Washington state divides the federal money equally between counties and rural school districts. In Idaho, the formula is different: 70 percent goes to highway districts, 30 percent to the school districts. The money for districts is calculated based on the prior year’s attendance.
Both Crapo and fellow Idaho Republican Sen. Jim Risch said payments are very important to Idaho counties that receive money, such as Shoshone and Boundary, which were projected to receive $2.6 million and $1.24 million, respectively.
But William Woodford, superintendent of Shoshone County’s Kellogg School District, said the school budget doesn’t factor in Secure Rural Schools money because it is “tentative at best.”
“All we can do is set it aside,” Woodford said. “It’s not that these dollars aren’t important to us, but we put them in a separate account and we use the money primarily for the maintenance of our facilities.”
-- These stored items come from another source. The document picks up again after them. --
(** Content of freshly allocated, not yet written memory: buffer number,
    row, column. *)
Variable uninit : nat -> Z -> Z -> pixel.

(** The interpolation of [cv::resize]: source pixels, source rows and columns,
    destination rows and columns, destination row and column. *)
Variable interp : (Z -> Z -> pixel) -> Z -> Z -> Z -> Z -> Z -> Z -> pixel.

Record buffer : Type := mkBuffer {
  brows : Z;
  bcols : Z;
  cell : Z -> Z -> pixel
}.

Record store : Type := mkStore {
  next : nat;                 (* number of buffers allocated so far *)
  bufs : nat -> buffer
}.

(** Pixel of a matrix, in the coordinates of its window. *)
Definition px (s : store) (m : Mat) (r c : Z) : pixel :=
  cell (bufs s (data m)) (row0 m + r) (col0 m + c).

(** A header is valid when its buffer exists and holds its window. *)
Definition mat_wf (s : store) (m : Mat) : Prop :=
  (data m < next s)%nat /\
  0 <= row0 m /\ 0 <= col0 m /\ 0 <= rows m /\ 0 <= cols m /\
  row0 m + rows m <= brows (bufs s (data m)) /\
  col0 m + cols m <= bcols (bufs s (data m)).

(** Computations on the store that may fail. *)
Definition M (A : Type) : Type := store -> result (A * store).

Definition ret {A : Type} (a : A) : M A := fun s => Ok (a, s).

Definition bind {A B : Type} (c : M A) (k : A -> M B) : M B :=
  fun s => match c s with
           | Ok (a, s') => k a s'
           | Err e => Err e
           end.

Definition lift {A : Type} (c : result A) : M A :=
  fun s => match c with
           | Ok a => Ok (a, s)
           | Err e => Err e
           end.

Definition REQUIRES (b : bool) : M unit := lift (contract RequiresFailed b).
Definition ASSERT (b : bool) : M unit := lift (contract AssertFailed b).
Definition ENSURES (b : bool) : M unit := lift (contract EnsuresFailed b).

(** Implicit conversion of a [double] to [int]. *)
Definition int_of_double (x : Q) : M Z :=
  lift (match Double.to_int x with
        | Some v => Ok v
        | None => Err Undefined
        end).

(** [a + b] on [int]: signed overflow is undefined. *)
Definition int_add (a b : Z) : M Z :=
  lift (if (Double.INT_MIN <=? a + b) && (a + b <=? Double.INT_MAX)
        then Ok (a + b)
        else Err Undefined).

Notation "x <- c ;; k" := (bind c (fun x => k))
  (at level 61, c at next level, right associativity).
Notation "c ;;; k" := (bind c (fun _ => k))
  (at level 61, right associativity).

(** *** OpenCV primitives *)

(** [Mat(m, rowRange, colRange)] and [m(rowRange, colRange)]: a new header
    over the same buffer.  The ranges must lie inside the matrix
    ([CV_Assert(0 <= start && start <= end && end <= m.rows)], the same for
    the columns); the constructor ends with
    [if (rows <= 0 || cols <= 0) { release(); rows = cols = 0; }], so that a
    range without rows or columns gives the 0 x 0 header. *)
Definition mat_range (m : Mat) (rowRange colRange : Range) : M Mat :=
  let r1 := range_start rowRange in
  let r2 := range_end rowRange (rows m) in
  let c1 := range_start colRange in
  let c2 := range_end colRange (cols m) in
  if (0 <=? r1) && (r1 <=? r2) && (r2 <=? rows m) &&
     (0 <=? c1) && (c1 <=? c2) && (c2 <=? cols m)
  then
    let sub := mkMat (data m) (row0 m + r1) (col0 m + c1) (r2 - r1) (c2 - c1) in
    ret (if empty sub then released sub else sub)
  else lift (Err CvError).

(** A new buffer with the given content, and a header for all of it. *)
Definition alloc (h w : Z) (f : Z -> Z -> pixel) : M Mat :=
  fun s =>
    Ok (mkMat (next s) 0 0 h w,
        mkStore (S (next s))
                (fun i => if (i =? next s)%nat then mkBuffer h w f else bufs s i)).

(** [Mat(rows, cols, type)]. *)
Definition mat_new (h w : Z) : M Mat :=
  fun s =>
    if (0 <=? h) && (0 <=? w) then alloc h w (uninit (next s)) s
    else Err CvError.

(** Writing [f] (in window coordinates) through a header into its buffer. *)
Definition write_window (m : Mat) (f : Z -> Z -> pixel) : M unit :=
  fun s =>
    Ok (tt,
        mkStore (next s)
                (fun i =>
                   if (i =? data m)%nat then
                     let b := bufs s i in
                     mkBuffer (brows b) (bcols b)
                              (fun r c => if in_window m r c
                                          then f (r - row0 m) (c - col0 m)
                                          else cell b r c)
                   else bufs s i)).

(** [m.setTo(v)]. *)
Definition setTo (m : Mat) (v : pixel) : M unit :=
  write_window m (fun _ _ => v).

(** Position of the first pixel of row [r] of a matrix in the memory of its
    buffer, counted in pixels from the start of the buffer. *)
Definition row_start (s : store) (m : Mat) (r : Z) : Z :=
  (row0 m + r) * bcols (bufs s (data m)) + col0 m.

(** [memcpy] of [len] pixels from row [r] of [src] to row [r] of [dst] is
    defined only when the two ranges of memory do not overlap. *)
Definition overlap (s : store) (src dst : Mat) (r len : Z) : bool :=
  (data src =? data dst)%nat &&
  (row_start s src r <? row_start s dst r + len) &&
  (row_start s dst r <? row_start s src r + len).

(** [Mat::isContinuous()]: the rows follow each other in memory without a
    gap. *)
Definition continuous (s : store) (m : Mat) : bool :=
  (rows m <=? 1) || (cols m =? bcols (bufs s (data m))).

(** The loop [for (; sz.height--; sptr += src.step, dptr += dst.step)
    memcpy(dptr, sptr, sz.width)] of [Mat::copyTo], from row [r] on: every
    row is read when its turn comes, after the rows before it were written. *)
Fixpoint copy_rows (n : nat) (r : Z) (src dst : Mat) : M unit :=
  match n with
  | O => ret tt
  | S k =>
      fun s =>
        if overlap s src dst r (cols src) then Err Undefined
        else (write_window (mkMat (data dst) (row0 dst + r) (col0 dst) 1 (cols dst))
                           (fun _ c => px s src r c) ;;;
              copy_rows k (r + 1) src dst) s
  end.
(** A threshold equal to zero is treated as no threshold at all. *)
Lemma get_entities_zero_threshold (v : visualizer) (t : Q)
    (ty : option string) :
  t == 0 -> get_entities v (Some t) ty = get_entities v None ty.
Proof.
  intro Ht. unfold get_entities, truthy_float.
  apply Qeq_bool_iff in Ht. rewrite Ht. reflexivity.
Qed.

(** C6, at the threshold 0: [if strain_threshold:] takes the number 0 for a
    missing argument, the comprehension is skipped, and an entity whose
    amplitude is 0.0, which is not strictly greater than 0, is returned. *)
Theorem get_entities_zero_threshold_unfiltered :
  get_entities (mkVisualizer [] [idle_word] []) (Some 0.0) None
    = Ok [idle_word]
  /\ Qltb 0.0 (amplitude idle_word) = false.
Proof.
  split; reflexivity.
Qed.

(** ** Lists *)

Lemma Forall2_transfer {A B : Type} (P : A -> Prop) (R : B -> Prop)
    (l : list A) (l' : list B) :
  Forall2 (fun a b => P a -> R b) l l' -> Forall P l -> Forall R l'.
Proof.
  induction 1 as [|a b l l' Hab _ IH]; intro H; [constructor|].
  inversion H; subst. constructor; auto.
Qed.

Lemma Forall_firstn {A : Type} (P : A -> Prop) (k : nat) (l : list A) :
  Forall P l -> Forall P (firstn k l).
Proof.
  intro H. rewrite <- (firstn_skipn k l) in H.
  apply Forall_app in H. tauto.
Qed.

Lemma Forall_skipn {A : Type} (P : A -> Prop) (k : nat) (l : list A) :
  Forall P l -> Forall P (skipn k l).
Proof.
  intro H. rewrite <- (firstn_skipn k l) in H.
  apply Forall_app in H. tauto.
Qed.

Section EngineFacts.

Variable iso_timestamp : string -> option Q.
Variable source : nat -> Q.

(** ** The pass, entity by entity *)

Lemma update_entities_pointwise (now : Q) (es : list entity) (n : nat) :
  Forall2
    (fun e e' => exists k, e' = fst (update_entity iso_timestamp source now e k))
    es (fst (update_entities iso_timestamp source now es n)).
Proof.
  revert n. induction es as [|e r IH]; intro n; simpl.
  - constructor.
  - destruct (update_entity iso_timestamp source now e n) as [e' n1] eqn:E.
    specialize (IH n1).
    destruct (update_entities iso_timestamp source now r n1) as [r' n2].
    simpl in *. constructor; [|exact IH].
    exists n. rewrite E. reflexivity.
Qed.

Lemma pass_entities (now : Q) (w : world) :
  entities (vis (background_updater_pass iso_timestamp source now w))
  = fst (update_entities iso_timestamp source now (entities (vis w)) (drawn w)).
Proof.
  unfold background_updater_pass.
  destruct (update_entities iso_timestamp source now (entities (vis w))
              (drawn w)).
  reflexivity.
Qed.

Lemma pass_pointwise (now : Q) (w : world) (P : entity -> entity -> Prop) :
  (forall e k, P e (fst (update_entity iso_timestamp source now e k))) ->
  Forall2 P (entities (vis w))
    (entities (vis (background_updater_pass iso_timestamp source now w))).
Proof.
  intro HP. rewrite pass_entities.
  eapply Forall2_impl; [|apply update_entities_pointwise].
  intros e e' [k ->]. apply HP.
Qed.

(** The fields written by one visit, in terms of the values read. *)
Lemma visit_fields (now : Q) (e : entity) (n : nat) :
  let e' := fst (update_entity iso_timestamp source now e n) in
  strain_amplitude e' = Some (fst (decay_strain source (amplitude e) n))
  /\ node_resistance e' = Some (0 + amplitude e)
  /\ gravitational_mass e'
     = Some (new_mass now
               (last_access_of iso_timestamp now
                  (setdefault (Num now) (last_accessed e)))
               (setdefault 1%Z (access_count e)))
  /\ access_count e' = Some (setdefault 1%Z (access_count e))
  /\ last_accessed e' = Some (Num now)
  /\ musical_frequency e' = Some (setdefault 440%Z (musical_frequency e))
  /\ snd (update_entity iso_timestamp source now e n)
     = snd (decay_strain source (amplitude e) n).
Proof.
  unfold update_entity, amplitude.
  destruct (decay_strain source (setdefault 0.0 (strain_amplitude e)) n).
  simpl. repeat split.
Qed.
(** X19: [create_bucket(name, region)] and [get_bucket(name)] agree on the
    region: without an endpoint override, the bucket handle [get_bucket]
    returns after [create_bucket] goes to [region], and to the region with
    no location constraint when [region] is None, empty or that region
    itself (for which no constraint is sent). *)
Theorem create_bucket_then_get_bucket self b region w :
  Py.truthy (_s3_endpoint_url self) = false ->
  boto3 w = true ->
  fst (create_bucket self b region w) = Ok tt
  /\ fst (get_bucket self b (snd (create_bucket self b region w)))
     = Ok (bucket_through
             (plain_kwargs self
                (Some (if Py.truthy region
                       then match region with Some r => r | None => "" end
                       else Parse._S3_REGION_WITH_NO_LOCATION_CONSTRAINT)))
             b).
Proof.
  intros He H3. rewrite (create_bucket_run self b region w H3). cbn [fst snd].
  split; [reflexivity|].
  rewrite (get_bucket_located self b _ (create_bucket_conf region)).
  - cbn [fst]. rewrite (_client_kwargs_plain self _ He), region_for_create_bucket_conf.
    reflexivity.
  - unfold BotoMore.with_bucket. cbn [boto3].
    pose proof (step_same_service (logged (client_events self) w)) as (_ & Hs & _).
    rewrite Hs. exact H3.
  - unfold BotoMore.with_bucket. cbn [bucket_location]. rewrite String.eqb_refl.
    reflexivity.
Qed.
Although Kellogg School District receives the second-highest amount of Secure Rural Schools money in Idaho, Woodford said it is “very undependable funding” largely due to the split with the county.
“When you divide (Secure Rural Schools funds) up between the three school districts and the county government, that money doesn’t go very far,” he said.
The federal government has sent money to local districts with timberland since the creation of the National Forest Service in 1908. In 1988, timber receipts decreased dramatically because the Endangered Species Act reduced timber harvests throughout the Northwest. The Secure Rural Schools act was developed in 2000 as the latest way to help the counties that had suffered, but Congress has had to periodically reauthorize the payments.
In 2014, forest payments to counties decreased by over 80 percent.
Crapo has been urging Congress to permanently reauthorize the act for the last two years and will continue the push when Congress reconvenes.
Risch said many counties cannot survive without a critical part of the money for their local budgets.
“This is not a partisan matter,” he said. “It is actually between the West and the East. The Eastern states don’t have this problem, but they are sympathetic with our position. We are cautiously optimistic this will get done.”